*** Opening of Materials provided ***
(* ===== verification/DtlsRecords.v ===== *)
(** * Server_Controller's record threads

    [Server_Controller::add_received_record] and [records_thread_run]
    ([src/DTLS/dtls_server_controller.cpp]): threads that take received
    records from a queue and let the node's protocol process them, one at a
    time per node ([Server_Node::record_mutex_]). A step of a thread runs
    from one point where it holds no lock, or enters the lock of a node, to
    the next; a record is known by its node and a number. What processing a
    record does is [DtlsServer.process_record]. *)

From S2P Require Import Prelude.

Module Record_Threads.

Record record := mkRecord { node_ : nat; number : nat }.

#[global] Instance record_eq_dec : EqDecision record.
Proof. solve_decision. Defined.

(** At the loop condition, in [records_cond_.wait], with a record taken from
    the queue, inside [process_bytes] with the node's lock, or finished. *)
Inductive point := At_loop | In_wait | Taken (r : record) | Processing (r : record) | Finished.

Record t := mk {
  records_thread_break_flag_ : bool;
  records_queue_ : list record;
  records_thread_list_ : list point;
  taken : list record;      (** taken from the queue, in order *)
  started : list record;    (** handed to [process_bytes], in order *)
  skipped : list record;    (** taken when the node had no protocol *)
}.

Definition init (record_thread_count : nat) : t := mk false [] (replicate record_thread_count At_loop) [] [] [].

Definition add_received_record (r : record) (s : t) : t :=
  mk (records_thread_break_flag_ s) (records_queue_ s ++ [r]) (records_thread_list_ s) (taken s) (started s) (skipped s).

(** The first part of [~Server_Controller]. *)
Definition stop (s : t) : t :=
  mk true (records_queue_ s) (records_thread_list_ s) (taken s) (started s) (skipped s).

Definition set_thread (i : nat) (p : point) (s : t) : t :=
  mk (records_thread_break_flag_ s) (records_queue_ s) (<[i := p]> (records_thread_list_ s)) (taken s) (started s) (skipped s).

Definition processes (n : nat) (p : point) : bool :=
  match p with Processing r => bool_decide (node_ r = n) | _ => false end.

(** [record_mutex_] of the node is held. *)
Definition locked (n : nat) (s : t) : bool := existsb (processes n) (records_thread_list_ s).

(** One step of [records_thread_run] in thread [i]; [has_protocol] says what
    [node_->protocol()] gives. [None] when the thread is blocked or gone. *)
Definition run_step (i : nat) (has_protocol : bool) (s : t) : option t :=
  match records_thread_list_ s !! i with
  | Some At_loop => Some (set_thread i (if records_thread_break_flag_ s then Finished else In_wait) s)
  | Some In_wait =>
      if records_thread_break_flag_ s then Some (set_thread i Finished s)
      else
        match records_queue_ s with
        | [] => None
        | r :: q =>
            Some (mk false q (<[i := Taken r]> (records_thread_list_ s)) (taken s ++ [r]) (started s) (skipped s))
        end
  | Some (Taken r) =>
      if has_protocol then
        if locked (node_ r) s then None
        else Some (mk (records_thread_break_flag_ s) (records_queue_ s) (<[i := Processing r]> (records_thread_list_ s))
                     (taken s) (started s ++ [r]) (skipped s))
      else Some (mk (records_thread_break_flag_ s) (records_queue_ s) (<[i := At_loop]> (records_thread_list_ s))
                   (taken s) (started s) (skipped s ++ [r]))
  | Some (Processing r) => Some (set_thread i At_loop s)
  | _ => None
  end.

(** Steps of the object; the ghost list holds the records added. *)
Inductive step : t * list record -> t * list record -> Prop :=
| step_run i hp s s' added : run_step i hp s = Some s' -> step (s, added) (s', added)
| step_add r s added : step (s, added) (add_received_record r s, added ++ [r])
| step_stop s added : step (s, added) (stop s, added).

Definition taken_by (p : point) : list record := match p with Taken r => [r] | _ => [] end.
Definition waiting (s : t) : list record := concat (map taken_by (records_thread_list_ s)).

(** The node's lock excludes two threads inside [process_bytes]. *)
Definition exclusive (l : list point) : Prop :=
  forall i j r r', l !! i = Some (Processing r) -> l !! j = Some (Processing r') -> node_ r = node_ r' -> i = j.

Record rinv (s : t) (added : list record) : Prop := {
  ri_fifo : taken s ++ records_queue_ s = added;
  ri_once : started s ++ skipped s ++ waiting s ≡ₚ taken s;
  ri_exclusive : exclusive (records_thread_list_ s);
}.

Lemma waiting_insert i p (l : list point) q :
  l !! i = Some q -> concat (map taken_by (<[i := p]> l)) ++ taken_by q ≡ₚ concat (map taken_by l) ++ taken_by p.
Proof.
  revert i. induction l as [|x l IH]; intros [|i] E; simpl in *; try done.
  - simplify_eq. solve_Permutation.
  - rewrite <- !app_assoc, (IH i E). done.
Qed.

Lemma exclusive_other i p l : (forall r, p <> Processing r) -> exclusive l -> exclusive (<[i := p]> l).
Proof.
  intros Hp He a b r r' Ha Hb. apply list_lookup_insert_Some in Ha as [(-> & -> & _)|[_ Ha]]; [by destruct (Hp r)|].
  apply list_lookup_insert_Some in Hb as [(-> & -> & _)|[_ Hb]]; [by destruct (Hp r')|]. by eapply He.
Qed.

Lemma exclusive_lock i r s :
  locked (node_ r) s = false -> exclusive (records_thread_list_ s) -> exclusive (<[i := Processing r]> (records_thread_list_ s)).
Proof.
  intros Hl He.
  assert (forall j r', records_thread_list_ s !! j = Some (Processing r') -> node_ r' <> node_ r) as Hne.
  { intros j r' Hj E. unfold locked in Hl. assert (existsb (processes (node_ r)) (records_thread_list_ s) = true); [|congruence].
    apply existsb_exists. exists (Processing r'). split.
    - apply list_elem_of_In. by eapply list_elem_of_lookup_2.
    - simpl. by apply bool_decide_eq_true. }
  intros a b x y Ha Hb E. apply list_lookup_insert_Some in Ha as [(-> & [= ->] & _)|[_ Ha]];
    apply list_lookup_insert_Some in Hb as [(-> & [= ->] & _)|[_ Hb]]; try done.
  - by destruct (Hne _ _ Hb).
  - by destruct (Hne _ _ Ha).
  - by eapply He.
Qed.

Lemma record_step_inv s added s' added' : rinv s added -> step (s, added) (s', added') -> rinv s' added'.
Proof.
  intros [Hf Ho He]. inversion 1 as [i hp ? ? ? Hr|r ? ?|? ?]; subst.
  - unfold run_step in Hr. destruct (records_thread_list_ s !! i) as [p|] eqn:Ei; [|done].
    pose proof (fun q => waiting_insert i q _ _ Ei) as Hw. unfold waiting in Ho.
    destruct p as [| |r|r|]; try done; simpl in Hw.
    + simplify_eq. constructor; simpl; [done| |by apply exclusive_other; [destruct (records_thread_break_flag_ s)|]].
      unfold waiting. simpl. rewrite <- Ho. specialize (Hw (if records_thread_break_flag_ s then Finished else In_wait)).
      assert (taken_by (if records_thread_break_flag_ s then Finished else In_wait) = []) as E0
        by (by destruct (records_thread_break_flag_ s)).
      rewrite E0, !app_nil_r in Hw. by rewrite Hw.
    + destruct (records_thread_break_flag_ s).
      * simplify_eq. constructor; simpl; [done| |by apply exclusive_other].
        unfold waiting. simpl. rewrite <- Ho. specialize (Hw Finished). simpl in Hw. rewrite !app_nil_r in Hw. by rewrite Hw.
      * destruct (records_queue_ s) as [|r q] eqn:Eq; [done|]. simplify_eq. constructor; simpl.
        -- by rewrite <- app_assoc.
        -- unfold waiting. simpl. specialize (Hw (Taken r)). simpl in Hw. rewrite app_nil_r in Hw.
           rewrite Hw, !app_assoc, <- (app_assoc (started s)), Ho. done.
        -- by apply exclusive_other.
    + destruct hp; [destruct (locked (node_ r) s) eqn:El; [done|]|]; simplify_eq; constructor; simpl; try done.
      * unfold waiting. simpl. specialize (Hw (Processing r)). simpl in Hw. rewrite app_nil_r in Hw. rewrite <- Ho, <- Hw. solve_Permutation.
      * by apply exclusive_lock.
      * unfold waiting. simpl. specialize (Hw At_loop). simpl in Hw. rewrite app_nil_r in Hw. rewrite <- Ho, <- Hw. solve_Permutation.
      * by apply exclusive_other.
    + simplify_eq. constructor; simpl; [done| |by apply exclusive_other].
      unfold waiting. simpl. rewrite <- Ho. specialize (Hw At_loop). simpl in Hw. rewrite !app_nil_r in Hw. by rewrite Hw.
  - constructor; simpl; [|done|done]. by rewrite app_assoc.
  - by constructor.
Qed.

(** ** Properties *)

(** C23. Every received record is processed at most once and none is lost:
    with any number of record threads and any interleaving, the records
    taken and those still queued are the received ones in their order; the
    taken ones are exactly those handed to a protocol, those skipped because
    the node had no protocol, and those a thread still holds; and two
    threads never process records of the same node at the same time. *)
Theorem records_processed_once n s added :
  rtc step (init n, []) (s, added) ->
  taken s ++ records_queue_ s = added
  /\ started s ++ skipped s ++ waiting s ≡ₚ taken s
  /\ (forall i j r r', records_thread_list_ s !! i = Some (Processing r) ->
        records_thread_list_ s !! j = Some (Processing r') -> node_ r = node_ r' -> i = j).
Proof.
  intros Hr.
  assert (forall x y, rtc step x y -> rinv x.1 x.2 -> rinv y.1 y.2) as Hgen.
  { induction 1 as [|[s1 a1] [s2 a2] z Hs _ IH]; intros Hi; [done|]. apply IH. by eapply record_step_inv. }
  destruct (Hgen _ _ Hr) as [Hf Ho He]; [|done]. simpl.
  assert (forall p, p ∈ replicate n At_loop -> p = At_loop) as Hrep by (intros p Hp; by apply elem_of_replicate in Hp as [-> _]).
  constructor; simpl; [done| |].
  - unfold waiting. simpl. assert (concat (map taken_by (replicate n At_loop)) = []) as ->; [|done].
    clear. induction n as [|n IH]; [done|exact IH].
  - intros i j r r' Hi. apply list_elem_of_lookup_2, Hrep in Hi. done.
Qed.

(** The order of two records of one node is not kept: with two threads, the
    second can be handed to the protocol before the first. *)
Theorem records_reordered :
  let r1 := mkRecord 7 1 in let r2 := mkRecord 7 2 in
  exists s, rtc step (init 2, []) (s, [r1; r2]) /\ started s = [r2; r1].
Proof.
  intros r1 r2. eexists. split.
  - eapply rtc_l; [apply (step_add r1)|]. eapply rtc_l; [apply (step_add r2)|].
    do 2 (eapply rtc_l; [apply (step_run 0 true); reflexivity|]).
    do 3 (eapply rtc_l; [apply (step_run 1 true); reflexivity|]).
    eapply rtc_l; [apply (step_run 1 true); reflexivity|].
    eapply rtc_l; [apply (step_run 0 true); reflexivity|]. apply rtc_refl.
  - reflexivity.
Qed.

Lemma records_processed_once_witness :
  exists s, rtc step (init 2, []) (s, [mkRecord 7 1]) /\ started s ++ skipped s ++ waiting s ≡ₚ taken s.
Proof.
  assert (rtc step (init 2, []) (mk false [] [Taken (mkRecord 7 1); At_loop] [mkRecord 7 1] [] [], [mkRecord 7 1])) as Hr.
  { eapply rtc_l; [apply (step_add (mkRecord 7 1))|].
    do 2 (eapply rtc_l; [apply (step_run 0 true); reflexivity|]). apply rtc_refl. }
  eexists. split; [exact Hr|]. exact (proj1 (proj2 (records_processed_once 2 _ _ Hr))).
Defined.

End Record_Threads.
*** Close of Materials provided ***
» **Task item**: Identify the lines of the data that contain the word "match". Copy each of them.

» **Solution for this problem**:
  match p with Processing r => bool_decide (node_ r = n) | _ => false end.
  match records_thread_list_ s !! i with
        match records_queue_ s with
Definition taken_by (p : point) : list record := match p with Taken r => [r] | _ => [] end.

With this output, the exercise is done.